The menu regeneration
After the migration, the W22 menu was regenerated end to end. Every recipe got a new Imagen 4.0 photo. The diff touched 1022 lines in the JSON menu file and 112 lines in the markdown version. That sounds like a lot, but Python-wise it was a 54-line change in the generator with zero regressions in recipe selection, pricing, or nutrition computation.
Old menu entries had JPG data URIs from Flash. New entries have WebP data URIs from Imagen 4.0. The format difference is invisible to the end user and cheaper on storage.

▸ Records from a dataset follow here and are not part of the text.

(** ** Claims about the highlight time-out *)

(** C4 (as the code has it): a second [highlight_object] on an id starts a
    time-out of its own and cancels nothing: the first reversal is still
    pending beside the second one, and when the duration of the first
    action has elapsed it fires and turns the highlight off, also while the
    second reversal is still pending. *)
Theorem C4_second_highlight_keeps_first_reversal
  (w : World) (tgt : string) (ps1 ps2 : Params) (t : N) :
  str_truthy tgt = true ->
  (t < clock w + timeout_delay (duration_or_default (p_duration ps1)))%N ->
  let first_due :=
    (clock w + timeout_delay (duration_or_default (p_duration ps1)))%N in
  let w1 := fst (handle w [mkSceneAction "highlight_object" (Some tgt) ps1]) in
  let w2 := elapse t w1 in
  let w3 := fst (handle w2 [mkSceneAction "highlight_object" (Some tgt) ps2]) in
  let second_due :=
    (clock w2 + timeout_delay (duration_or_default (p_duration ps2)))%N in
  let w4 := elapse first_due w3 in
  In (mkTimer first_due tgt) (pending w3) /\
  In (mkTimer second_due tgt) (pending w3) /\
  (forall obj, In obj (scene_objects (current w3)) -> id obj = tgt ->
               highlighted obj = Some true) /\
  highlight_off tgt (current w4) /\
  ((first_due < second_due)%N -> In (mkTimer second_due tgt) (pending w4)).
Proof.
  intros Htgt Hbefore first_due w1 w2 w3 second_due w4.
  assert (H1 : In (mkTimer first_due tgt) (pending w1)).
  { subst w1. rewrite (handle_highlight w tgt ps1 Htgt). simpl.
    apply in_or_app. right. now left. }
  assert (H2 : In (mkTimer first_due tgt) (pending w2)).
  { subst w2. apply pending_elapse. split; [exact H1|exact Hbefore]. }
  assert (H3 : pending w3 = pending w2 ++ [mkTimer second_due tgt]).
  { subst w3. now rewrite (handle_highlight w2 tgt ps2 Htgt). }
  assert (Hfirst : In (mkTimer first_due tgt) (pending w3)).
  { rewrite H3. apply in_or_app. now left. }
  assert (Hsecond : In (mkTimer second_due tgt) (pending w3)).
  { rewrite H3. apply in_or_app. right. now left. }
  split; [exact Hfirst|]. split; [exact Hsecond|]. split; [|split].
  - subst w3. rewrite (handle_highlight w2 tgt ps2 Htgt). simpl.
    intros obj Hin Hid. unfold scene_objects in Hin. simpl in Hin.
    apply in_map_iff in Hin. destruct Hin as [obj0 [<- _]].
    unfold updated in *.
    destruct (String.eqb_spec (id obj0) tgt) as [_|Hne]; [reflexivity|].
    contradiction.
  - subst w4.
    apply (elapse_turns_off first_due w3 (mkTimer first_due tgt) Hfirst).
    simpl. lia.
  - intros Hlater. subst w4. apply pending_elapse.
    split; [exact Hsecond|exact Hlater].
Qed.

What the migration taught me
-
Extract generation from coordination. If your orchestrator calls an LLM directly, you have a layering problem. Extract the call into a module so you can tune, retry, and swap providers without touching the business logic.
-
Prompt structure matters more than model choice. Imagen 4.0 is better than Gemini Flash for image generation, but the structured prompt with ingredient list made more difference than the model swap. Garbage prompt in, garbage image out, even on a specialist model.
-
Format choices compound. JPG was fine for the prototype. WebP was better for production. The migration cost nothing because the module abstracted the encoding. If image generation had stayed inlined in the menu generator, every format change would require touching orchestration code.
-
Delete env vars when you consolidate. Duplicate tokens are a ticking bomb. One expires, the other doesn't, and you spend an hour debugging auth errors in the wrong place.
Five weeks in production, zero image generation failures. Imagen 4.0 produces better food photography, WebP saves bandwidth, and the module abstraction means swapping providers again is a one-file change.